Outlook reserves more horizontal space for its action button panel.
If your contacts skew toward corporate email addresses, this may matter more than it might appear.
Last are the Apple Mail email subject line character limits:
| Device | Character limit |
|---|---|
| Desktop (macOS Mail) | 60–70 chars (varies by window width) |
| Tablet (iPad, Apple Mail) | 31 chars |
| Mobile (iPhone 14, Apple Mail) | 48 chars |
Apple Mail on iPhone is the most generous of the three mobile clients, showing around 48 characters.
One thing worth noting: Apple Mail on iPad actually shows fewer characters than on iPhone, because the iPad uses a split-pane layout that allocates less width to the inbox list.
The Safest Universal Length is >40 characters
If you want your subject line to show in full across every device and client listed above, you need to stay under 33 characters, which is roughly five words.
But that’s a very tight constraint that would sacrifice most of your message.
The more practical approach is to front-load the important information within the first 40 characters, so the hook lands even when the rest gets cut.
But a viewable character count is one thing; getting them to click is another.
So, let’s next look at some data from our subject-line study of over 6 million emails.
What Actually Gets Journalists to Open: BuzzStream Data
The character limits above tell you what can be seen.
This next question is harder: within those constraints, what works?
BuzzStream analyzed over 6 million email subject lines sent through the platform as part of digital PR campaigns. The results challenge some widely repeated advice.
Subject lines in the 9–13 word range had the highest open rate
Subject lines in the 9–13-word range had the highest open rate at 40.20%, and the 14–30-word range was close behind at 39.97%.

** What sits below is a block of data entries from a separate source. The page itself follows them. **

(* ===== verification/AttachmentList.v ===== *)
(** Reading attachments: [AttachmentList] of
    apps/web/app/_components/ConversationThread.tsx.

    The decrypted metadata is JSON another client wrote ([jval]).  The
    component's state is what its two handlers compute: the list of decrypted
    rows, and the outcome of a download (the message key shown, or the file
    handed to the browser).  React's cancellation of a stale effect and the
    progress messages are not represented. *)
From S2P Require Import Prelude Base64 Utf8 JsNumber Json A2A Effect Node Envelope ApiClient Browser WebKeystore WebEnvelope WebApi.

Record AttachmentSummary := Summary { as_id : jstr; as_metadata_encrypted : jstr; as_size : jnum }.

Record DecryptedAttachment := Decrypted {
  da_id : jstr; da_size : jnum; da_metadata : option jval; da_error : option jstr
}.

(** What the user gets. *)
Inductive DownloadOutcome :=
| Downloaded (filename mime : jval) (data : bytes)
| IntegrityFailed
| DecryptFailed.

Section list.
Context `{Host, WebCrypto, Env, BrowserEnv}.

(** The body of the loop over the rows. *)
Definition decrypt_row (encryptedKey recipientDid : jstr) (row : AttachmentSummary) : BM DecryptedAttachment :=
  text ← WebText.decryptEnvelopeText (as_metadata_encrypted row) (Some encryptedKey) (Some recipientDid);
  let failed := Decrypted (as_id row) (as_size row) None (Some (js "inbox.attachmentDecryptFailed")) in
  mret (if jeqb text WebText.ENCRYPTED_PLACEHOLDER then failed
        else match json_parse text with
             | Ok parsed => Decrypted (as_id row) (as_size row) (Some parsed) None
             | Throw _ => failed
             end).

Definition decrypt_rows (encryptedKey recipientDid : jstr) (rows : list AttachmentSummary)
    : BM (list DecryptedAttachment) :=
  eff_map (decrypt_row encryptedKey recipientDid) rows.

(** The wraps of the metadata; anything but an array is not iterable. *)
Definition wraps_of (metadata : jval) : res (list jval) :=
  match jget metadata (js "attachment_key_wraps") with
  | JArr l => Ok l
  | _ => Throw (TypeError_ (js "attachment_key_wraps is not iterable"))
  end.

(** The first wrap that a key of this page opens. *)
Fixpoint find_raw_key (wraps : list jval) : BM (option jstr) :=
  match wraps with
  | [] => mret None
  | entry :: rest =>
    did ← lift (jprop entry (js "recipient_did"));
    privateKey ← RecipientKeyring.getRecipientPrivateKey (js_string did);
    match privateKey with
    | None => find_raw_key rest
    | Some k =>
      match jget entry (js "wrapped_key") with
      | JStr w =>
        match KeyWrap.unwrapContentKeyWithRecipientPrivateKey w k with
        | Ok rawKeyStr => mret (Some rawKeyStr)
        | Throw _ => find_raw_key rest
        end
      | _ => find_raw_key rest
      end
    end
  end.

Definition integrity_failed : jserror := Error_ (js "integrity-failed").

(** The guarded body of [handleDownload]. *)
Definition download (messageId attachmentId : jstr) (metadata : jval) : BM DownloadOutcome :=
  wraps ← lift (wraps_of metadata);
  rawKeyStr ← find_raw_key wraps;
  rawKeyStr ← lift match rawKeyStr with
                   | None | Some [] => Throw (Error_ (js "no-unwrappable-key"))
                   | Some s => Ok s
                   end;
  rawKey ← lift (WebAttachment.decodeAttachmentKey rawKeyStr);
  urlResp ← WebApi.getAttachmentDownloadUrl WebApi.defaultApiClient messageId attachmentId;
  url ← lift (jprop urlResp (js "download_url"));
  blobResp ← web_fetch (HttpRequest (js "GET") (js_string url) [] NoBody);
  raise_if (negb (wr_ok blobResp)) (Error_ (js "download-failed")) ;;
  nonce ← lift (as_string (jget metadata (js "cipher_nonce")));
  plaintext ← lift (WebAttachment.decryptAttachment (wr_arrayBuffer blobResp) rawKey nonce);
  raise_if (negb (jis (jget metadata (js "sha256_plaintext")) (WebAttachment.sha256OfBytes plaintext))) integrity_failed ;;
  mret (Downloaded (jget metadata (js "filename")) (jget metadata (js "mime")) plaintext).

Definition handleDownload (messageId : jstr) (att : DecryptedAttachment) : BM (option DownloadOutcome) :=
  match da_metadata att with
  | None => mret None
  | Some metadata =>
    if negb (jtruthy metadata) then mret None
    else
      try_catch (o ← download messageId (da_id att) metadata; mret (Some o))
        (fun err => mret (Some (if jeqb (err_message err) (js "integrity-failed") then IntegrityFailed else DecryptFailed)))
  end.

End list.

(** * Lemmas *)

Section opens.
Context `{Host, WebCrypto, !WebCryptoLaws, Env, !EnvLaws, BrowserEnv}.

(** The metadata of an attachment whose key is wrapped for the two parties. *)
Definition metadata_val (name mime : jstr) (size : Z) (nonce recipient rwrap sender swrap sha : jstr) : jval :=
  JObj [(js "filename", JStr name); (js "mime", JStr mime); (js "plaintext_size_bytes", JNum (num size));
        (js "cipher_algorithm", JStr (js "aes-gcm-256")); (js "cipher_nonce", JStr nonce);
        (js "attachment_key_wraps",
         JArr [JObj [(js "recipient_did", JStr recipient); (js "wrapped_key", JStr rwrap)];
               JObj [(js "recipient_did", JStr sender); (js "wrapped_key", JStr swrap)]]);
        (js "sha256_plaintext", JStr sha)].

(** A page that holds the key of one of the parties finds the attachment key:
    the recipient's, or the sender's when it has no key for the recipient. *)
Lemma find_raw_key_ok key recipient rwrap rpriv sender swrap spriv b b1 b2 :
  wraps rwrap key rpriv -> wraps swrap key spriv -> ascii_text key ->
  (RecipientKeyring.getRecipientPrivateKey recipient b = (Ok (Some (PrivateKey X25519 rpriv)), b2) \/
   RecipientKeyring.getRecipientPrivateKey recipient b = (Ok None, b1) /\
   RecipientKeyring.getRecipientPrivateKey sender b1 = (Ok (Some (PrivateKey X25519 spriv)), b2)) ->
  find_raw_key [JObj [(js "recipient_did", JStr recipient); (js "wrapped_key", JStr rwrap)];
                JObj [(js "recipient_did", JStr sender); (js "wrapped_key", JStr swrap)]] b = (Ok (Some key), b2).
Proof.
  intros Wr Ws Hk Hring.
  set (e1 := JObj [(js "recipient_did", JStr recipient); (js "wrapped_key", JStr rwrap)]).
  set (e2 := JObj [(js "recipient_did", JStr sender); (js "wrapped_key", JStr swrap)]).
  assert (jprop e1 (js "recipient_did") = Ok (JStr recipient)) as D1 by reflexivity.
  assert (jprop e2 (js "recipient_did") = Ok (JStr sender)) as D2 by reflexivity.
  assert (jget e1 (js "wrapped_key") = JStr rwrap) as K1 by reflexivity.
  assert (jget e2 (js "wrapped_key") = JStr swrap) as K2 by reflexivity. clearbody e1 e2.
  cbn [find_raw_key]. rewrite D1, D2, K1, K2.
  erewrite bind_ok by reflexivity. cbn [js_string join_part].
  destruct Hring as [E|[E1 E2]].
  - erewrite bind_ok by exact E. cbv iota. by rewrite (browser_unwraps _ key rpriv) by (done || by apply ascii_text_ok).
  - erewrite bind_ok by exact E1. cbv iota. erewrite bind_ok by reflexivity. cbn [js_string join_part].
    erewrite bind_ok by exact E2. cbv iota. by rewrite (browser_unwraps _ key spriv) by (done || by apply ascii_text_ok).
Qed.

Lemma decodeAttachmentKey_ok key :
  bytes_ok key -> length key = 32%nat -> WebAttachment.decodeAttachmentKey (CoreB64.toBase64Url key) = Ok key.
Proof. intros Hb Hl. unfold WebAttachment.decodeAttachmentKey. rewrite web_b64_roundtrip by done. mred. by rewrite Hl. Qed.

Lemma decryptAttachment_ok key nonce_b data :
  length key = 32%nat -> bytes_ok nonce_b -> bytes_ok data ->
  WebAttachment.decryptAttachment (aes_gcm_encrypt key nonce_b data) key (CoreB64.toBase64Url nonce_b) = Ok data.
Proof.
  intros Hl Hn Hd. unfold WebAttachment.decryptAttachment, WebAttachment.importAesGcmKey.
  rewrite Hl, web_b64_roundtrip by done. cbn. by rewrite aes_gcm_inverse.
Qed.

Lemma web_jis_refl s : jis (JStr s) s = true.
Proof. apply jeqb_refl. Qed.

(** Downloading what [encryptAttachment] produced. *)
Lemma download_ok mid aid rawKey nonce_b data name mime size recipient rwrap rpriv sender swrap spriv
    b b1 b2 b3 b4 urlResp url blob :
  let key := WebAttachment.encodeAttachmentKey rawKey in
  bytes_ok rawKey -> length rawKey = 32%nat -> bytes_ok nonce_b -> bytes_ok data ->
  wraps rwrap key rpriv -> wraps swrap key spriv ->
  (RecipientKeyring.getRecipientPrivateKey recipient b = (Ok (Some (PrivateKey X25519 rpriv)), b2) \/
   RecipientKeyring.getRecipientPrivateKey recipient b = (Ok None, b1) /\
   RecipientKeyring.getRecipientPrivateKey sender b1 = (Ok (Some (PrivateKey X25519 spriv)), b2)) ->
  WebApi.getAttachmentDownloadUrl WebApi.defaultApiClient mid aid b2 = (Ok (JObj urlResp), b3) ->
  jget (JObj urlResp) (js "download_url") = JStr url ->
  web_fetch (HttpRequest (js "GET") url [] NoBody) b3 = (Ok blob, b4) ->
  wr_ok blob = true -> wr_arrayBuffer blob = aes_gcm_encrypt rawKey nonce_b data ->
  download mid aid (metadata_val name mime size (toBase64Url nonce_b) recipient rwrap sender swrap
                      (WebAttachment.sha256OfBytes data)) b = (Ok (Downloaded (JStr name) (JStr mime) data), b4).
Proof.
  intros key Hkb Hkl Hnb Hdb Wr Ws Hring Hurl Hu Hblob Hok Hbuf. unfold download.
  erewrite bind_ok by reflexivity. subst key. unfold WebAttachment.encodeAttachmentKey in *.
  rewrite web_toBase64Url in *.
  erewrite bind_ok by (eapply find_raw_key_ok; try done; by apply b64_ascii, toBase64Url_ok).
  assert (CoreB64.toBase64Url rawKey <> []) as Hne by by apply toBase64Url_nonempty; [|destruct rawKey].
  destruct (CoreB64.toBase64Url rawKey) as [|c r] eqn:Ek; [done|]. erewrite bind_ok by reflexivity.
  rewrite <- Ek, decodeAttachmentKey_ok by done. erewrite bind_ok by reflexivity. erewrite bind_ok by exact Hurl.
  assert (jprop (JObj urlResp) (js "download_url") = Ok (JStr url)) as ->.
  { unfold jget in Hu. cbn in *. by rewrite Hu. }
  erewrite bind_ok by reflexivity. cbn [js_string join_part]. erewrite bind_ok by exact Hblob. rewrite Hok.
  erewrite bind_ok by reflexivity.
  change (jget (metadata_val name mime size (CoreB64.toBase64Url nonce_b) recipient rwrap sender swrap _) (js "cipher_nonce"))
    with (JStr (CoreB64.toBase64Url nonce_b)).
  erewrite bind_ok by reflexivity. rewrite Hbuf, decryptAttachment_ok by done.
  erewrite bind_ok by reflexivity.
  change (jget (metadata_val name mime size (CoreB64.toBase64Url nonce_b) recipient rwrap sender swrap
    (WebAttachment.sha256OfBytes data)) (js "sha256_plaintext")) with (JStr (WebAttachment.sha256OfBytes data)).
  rewrite web_jis_refl. by erewrite bind_ok by reflexivity.
Qed.

End opens.

(** ** Rows *)

Section rows.
Context `{Host, WebCrypto, !WebCryptoLaws, Env, !EnvLaws, BrowserEnv}.

(** The row of metadata sealed under the message key, for a page that holds
    the key the message key is wrapped for. *)
Lemma decrypt_row_ok ck metadata sealed_metadata ek did priv id size b b' :
  wraps ek ck priv -> ascii_text ck -> ck <> [] -> json_okb metadata = true ->
  jeqb (json_stringify metadata) WebText.ENCRYPTED_PLACEHOLDER = false ->
  sealed_text ck (json_stringify metadata) sealed_metadata -> truthy_str did = true ->
  RecipientKeyring.getRecipientPrivateKey did b = (Ok (Some (PrivateKey X25519 priv)), b') ->
  decrypt_row ek did (Summary id sealed_metadata size) b = (Ok (Decrypted id size (Some metadata) None), b').
Proof.
  intros Hw Hk Hkn Hj Hph Hs Hdid Hring. unfold decrypt_row, WebText.decryptEnvelopeText. cbn [as_metadata_encrypted as_id as_size].
  erewrite bind_ok.
  2: { erewrite bind_ok by (eapply browser_opens; try done; by apply json_text_ok). reflexivity. }
  rewrite bool_decide_eq_true_2 by done. cbn [WebText.text]. by rewrite Hph, json_stringify_roundtrip.
Qed.

(** Without it, the row cannot be read. *)
Lemma decrypt_row_no_key ek did row b b' :
  RecipientKeyring.getRecipientPrivateKey did b = (Ok None, b') ->
  exists b'', decrypt_row ek did row b
    = (Ok (Decrypted (as_id row) (as_size row) None (Some (js "inbox.attachmentDecryptFailed"))), b'').
Proof.
  intros Hring. unfold decrypt_row, WebText.decryptEnvelopeText, WebText.decryptEnvelopeTextWithState.
  destruct (CryptoPkg.parseEncryptedPayload _) as [parsed|]; [|by eexists]. destruct ek as [|u ek]; [by eexists|].
  unfold WebText.decodeWrappedContentKey. destruct (starts_with _ (u :: ek)); cbn [negb]; [|by eexists].
  destruct did as [|d did]; [by eexists|]. exists b'. unfold mbind, eff_bind, mret, eff_ret. by rewrite Hring.
Qed.

End rows.

(** * Properties *)

(** An attachment is readable on the recipient's devices only.  On a page
    that has no key for the message's recipient - a sender looking at what it
    sent - every row of [AttachmentList] is undecryptable and a click on it
    downloads nothing, although [handleSubmit] of the compose page wraps the
    attachment key for the sender as well. *)
Theorem sender_cannot_download `{Host, WebCrypto, Env, BrowserEnv}
    (encryptedKey recipientDid messageId : jstr) (row : AttachmentSummary) (b b' : Browser) :
  RecipientKeyring.getRecipientPrivateKey recipientDid b = (Ok None, b') ->
  exists att b'', decrypt_row encryptedKey recipientDid row b = (Ok att, b'') /\ da_metadata att = None /\
    forall b1, handleDownload messageId att b1 = (Ok None, b1).
Proof.
  intros Hring. destruct (decrypt_row_no_key encryptedKey recipientDid row b b' Hring) as [b'' E].
  eexists _, b''. split; [exact E|]. done.
Qed.

Example sender_cannot_download_witness :
  let _ := plain_host in let _ := quiet_env in let _ := open_browser in
  let b := with_ring RecipientRing (Ring {[js "did:key:zSender" := PrivateKey X25519 (replicate 32 9)]} true) new_profile in
  exists b' att b'', RecipientKeyring.getRecipientPrivateKey (js "did:key:zRecipient") b = (Ok None, b') /\
    decrypt_row (js "x25519v1:a:b:c:d") (js "did:key:zRecipient") (Summary (js "a1") (js "enc:v1:x") (num 3)) b = (Ok att, b'') /\
    da_metadata att = None.
Proof.
  intros ho en br b.
  destruct (RecipientKeyring.getRecipientPrivateKey (js "did:key:zRecipient") b) as [r b'] eqn:E.
  assert (r = Ok None) as -> by (vm_compute in E; injection E as <- _; reflexivity).
  destruct (sender_cannot_download (js "x25519v1:a:b:c:d") (js "did:key:zRecipient") (js "m1")
    (Summary (js "a1") (js "enc:v1:x") (num 3)) b b' E) as (att & b'' & E' & Hn & _).
  exists b', att, b''. split; [reflexivity|]. split; [exact E'|exact Hn].
Defined.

More pointedly: subject lines over 71 characters had the highest open rate of any length bracket, at 40.71%.
You have to consider that most journalists use desktops to read their emails.
But the takeaway isn’t “write longer subject lines.” It’s not all about length.
The words you use and how you use them seem to have the biggest impact.
The opening words carry disproportionate weight
Structure matters as much as length.
In our study, subject lines that led with brackets, such as [Expert Quote], had the highest open rate of any structural format at 52.08%, with a reply rate of 2.24%.

Even trailing brackets performed well (49.42% open rate).
The brackets may function as a visual pattern interrupt in a crowded inbox.
“Study finds” as an opening phrase achieved close to a 41% open rate with a 1.25% reply rate, which is the best-performing phrase pattern in the data.

“Data reveals” came second at 37.55%.
Both signal that you have something concrete to offer, which is what journalists are looking for.
Personalization using journalist names hurts more than it helps
This one surprises most people. Using a journalist’s first name in the subject line negatively impacted performance in our data.

The reason is likely that name-based personalization has become so overused in outreach that it reads as a template signal the opposite of what you’re going for.
What works instead is relevance to the beat.
A subject line that matches exactly what that journalist covers performs better.
Title case outperforms sentence case
Subject lines written in title case, like “New Study Reveals Best Time to Pitch” rather than “New study reveals best time to pitch”, had higher open rates in the data.
Higher reading-level language (10th grade and above) also correlated with better performance. Both likely reflect the norms of the journalism world your outreach is targeting.
The Bottom Line Before Sending
The data points to a specific profile for high-performing digital PR subject lines: title case, 9–13 words, leading with a bracket or a data-forward phrase like “Study finds,” front-loaded with the most compelling hook, and written for desktop Gmail.
That’s not a rigid formula — but it’s a starting point grounded in 6 million real sends rather than conventional wisdom.
Use the preview tool above to see exactly how your subject line renders across Gmail, Microsoft 365, and Apple Mail before you hit send.